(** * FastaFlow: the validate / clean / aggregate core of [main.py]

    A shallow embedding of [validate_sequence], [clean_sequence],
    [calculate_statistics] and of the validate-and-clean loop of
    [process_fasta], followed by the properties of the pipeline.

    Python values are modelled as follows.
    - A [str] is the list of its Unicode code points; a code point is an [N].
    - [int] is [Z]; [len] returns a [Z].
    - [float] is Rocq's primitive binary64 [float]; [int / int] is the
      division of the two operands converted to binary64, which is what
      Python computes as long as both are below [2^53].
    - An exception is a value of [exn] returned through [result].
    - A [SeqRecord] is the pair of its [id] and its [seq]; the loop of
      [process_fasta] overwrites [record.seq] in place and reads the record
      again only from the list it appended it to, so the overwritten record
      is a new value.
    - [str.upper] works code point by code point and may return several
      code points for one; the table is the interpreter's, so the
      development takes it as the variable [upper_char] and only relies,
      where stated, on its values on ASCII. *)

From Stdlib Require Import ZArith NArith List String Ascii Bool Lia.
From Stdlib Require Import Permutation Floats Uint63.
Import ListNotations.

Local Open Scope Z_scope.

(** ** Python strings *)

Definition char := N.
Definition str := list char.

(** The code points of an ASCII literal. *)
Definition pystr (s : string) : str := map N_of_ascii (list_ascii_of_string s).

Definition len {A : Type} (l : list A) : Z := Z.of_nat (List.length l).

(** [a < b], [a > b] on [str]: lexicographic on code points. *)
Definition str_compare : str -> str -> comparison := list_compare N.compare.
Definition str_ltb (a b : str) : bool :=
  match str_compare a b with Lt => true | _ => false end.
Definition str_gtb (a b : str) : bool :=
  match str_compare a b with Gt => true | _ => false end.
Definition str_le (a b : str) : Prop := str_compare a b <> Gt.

EXERCISE DIRECTIONS — Transcribe exactly the lines from the one containing "Python computes as" through the end of the records, both included, and nothing else.

SOLUTION —
      Python computes as long as both are below [2^53].
    - An exception is a value of [exn] returned through [result].
    - A [SeqRecord] is the pair of its [id] and its [seq]; the loop of
      [process_fasta] overwrites [record.seq] in place and reads the record
      again only from the list it appended it to, so the overwritten record
      is a new value.
    - [str.upper] works code point by code point and may return several
      code points for one; the table is the interpreter's, so the
      development takes it as the variable [upper_char] and only relies,
      where stated, on its values on ASCII. *)

From Stdlib Require Import ZArith NArith List String Ascii Bool Lia.
From Stdlib Require Import Permutation Floats Uint63.
Import ListNotations.

Local Open Scope Z_scope.

(** ** Python strings *)

Definition char := N.
Definition str := list char.

(** The code points of an ASCII literal. *)
Definition pystr (s : string) : str := map N_of_ascii (list_ascii_of_string s).

Definition len {A : Type} (l : list A) : Z := Z.of_nat (List.length l).

(** [a < b], [a > b] on [str]: lexicographic on code points. *)
Definition str_compare : str -> str -> comparison := list_compare N.compare.
Definition str_ltb (a b : str) : bool :=
  match str_compare a b with Lt => true | _ => false end.
Definition str_gtb (a b : str) : bool :=
  match str_compare a b with Gt => true | _ => false end.
Definition str_le (a b : str) : Prop := str_compare a b <> Gt.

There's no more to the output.